Each line below must be written out exactly as shown.

====================

(** * Hamming(7,4) block code and retrocausal fixed-point solver

    A shallow embedding of [js/hamming.js] (class [HammingCode]) and of the
    class [RetrocausalFixedPointSolver], together with the properties the
    specification states about them.

    Conventions of the embedding.
    - A JavaScript array of numbers is a [list Z]; the arrays handled here only
      ever hold the integers a bit can take, and the validators reject
      everything else.
    - [a ^ b] is the 32-bit XOR of JavaScript: both operands go through
      [ToInt32] first.
    - A thrown [Error] is the constructor [Throw] of [result], carrying the
      message of the source.
    - [Math.random()] is a fixed but arbitrary sequence of draws
      [Math_random : nat -> Q] read through a cursor that every call advances;
      the draws of the real generator lie in the interval [0,1).
    - Non-integer numbers (tolerance, error rate, damping factor, convergence
      error, running average) are exact rationals; [Infinity] is a separate
      constructor.  The convergence rate, which goes through [Math.log], is a
      real number. *)

From Stdlib Require Import ZArith QArith Qreals List Sorted Ascii String Bool Lia
  Reals Lra.
Import ListNotations.

Close Scope R_scope.
Close Scope Q_scope.
Local Open Scope Z_scope.

(** ** JavaScript values *)

Inductive result (A : Type) : Type :=
| Ok (a : A)
| Throw (msg : string).
Arguments Ok {A} a.
Arguments Throw {A} msg.

Definition bind {A B : Type} (r : result A) (k : A -> result B) : result B :=
  match r with
  | Ok a => k a
  | Throw msg => Throw msg
  end.

Notation "x <- r ;; k" := (bind r (fun x => k))
  (at level 61, r at next level, right associativity).

(** A number that may be [Infinity]. *)
Inductive Number (A : Type) : Type :=
| Infinity
| Fin (a : A).
Arguments Infinity {A}.
Arguments Fin {A} a.

Definition ToInt32 (z : Z) : Z := (z + 2 ^ 31) mod 2 ^ 32 - 2 ^ 31.

(** [a ^ b] *)
Definition js_xor (a b : Z) : Z := Z.lxor (ToInt32 a) (ToInt32 b).

(** [arr[i] ^= 1] for an index inside the array.  (Outside the array
    JavaScript would add the property; no caller below reaches that case, and
    the list is left as it is.) *)
Fixpoint array_update (l : list Z) (i : nat) (f : Z -> Z) : list Z :=
  match l, i with
  | [], _ => []
  | x :: t, O => f x :: t
  | x :: t, S j => x :: array_update t j f
  end.

Definition flip_at (l : list Z) (i : Z) : list Z :=
  if (0 <=? i) && (i <? Z.of_nat (List.length l))
  then array_update l (Z.to_nat i) (fun b => js_xor b 1)
  else l.

(** [bit === 0 || bit === 1] *)
Definition is_bit (b : Z) : bool := (b =? 0) || (b =? 1).

Definition Qltb (x y : Q) : bool := negb (Qle_bool y x).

====================

Output below -
(** * Hamming(7,4) block code and retrocausal fixed-point solver

    A shallow embedding of [js/hamming.js] (class [HammingCode]) and of the
    class [RetrocausalFixedPointSolver], together with the properties the
    specification states about them.

    Conventions of the embedding.
    - A JavaScript array of numbers is a [list Z]; the arrays handled here only
      ever hold the integers a bit can take, and the validators reject
      everything else.
    - [a ^ b] is the 32-bit XOR of JavaScript: both operands go through
      [ToInt32] first.
    - A thrown [Error] is the constructor [Throw] of [result], carrying the
      message of the source.
    - [Math.random()] is a fixed but arbitrary sequence of draws
      [Math_random : nat -> Q] read through a cursor that every call advances;
      the draws of the real generator lie in the interval [0,1).
    - Non-integer numbers (tolerance, error rate, damping factor, convergence
      error, running average) are exact rationals; [Infinity] is a separate
      constructor.  The convergence rate, which goes through [Math.log], is a
      real number. *)

From Stdlib Require Import ZArith QArith Qreals List Sorted Ascii String Bool Lia
  Reals Lra.
Import ListNotations.

Close Scope R_scope.
Close Scope Q_scope.
Local Open Scope Z_scope.

(** ** JavaScript values *)

Inductive result (A : Type) : Type :=
| Ok (a : A)
| Throw (msg : string).
Arguments Ok {A} a.
Arguments Throw {A} msg.

Definition bind {A B : Type} (r : result A) (k : A -> result B) : result B :=
  match r with
  | Ok a => k a
  | Throw msg => Throw msg
  end.

Notation "x <- r ;; k" := (bind r (fun x => k))
  (at level 61, r at next level, right associativity).

(** A number that may be [Infinity]. *)
Inductive Number (A : Type) : Type :=
| Infinity
| Fin (a : A).
Arguments Infinity {A}.
Arguments Fin {A} a.

Definition ToInt32 (z : Z) : Z := (z + 2 ^ 31) mod 2 ^ 32 - 2 ^ 31.

(** [a ^ b] *)
Definition js_xor (a b : Z) : Z := Z.lxor (ToInt32 a) (ToInt32 b).

(** [arr[i] ^= 1] for an index inside the array.  (Outside the array
    JavaScript would add the property; no caller below reaches that case, and
    the list is left as it is.) *)
Fixpoint array_update (l : list Z) (i : nat) (f : Z -> Z) : list Z :=
  match l, i with
  | [], _ => []
  | x :: t, O => f x :: t
  | x :: t, S j => x :: array_update t j f
  end.

Definition flip_at (l : list Z) (i : Z) : list Z :=
  if (0 <=? i) && (i <? Z.of_nat (List.length l))
  then array_update l (Z.to_nat i) (fun b => js_xor b 1)
  else l.

(** [bit === 0 || bit === 1] *)
Definition is_bit (b : Z) : bool := (b =? 0) || (b =? 1).

Definition Qltb (x y : Q) : bool := negb (Qle_bool y x).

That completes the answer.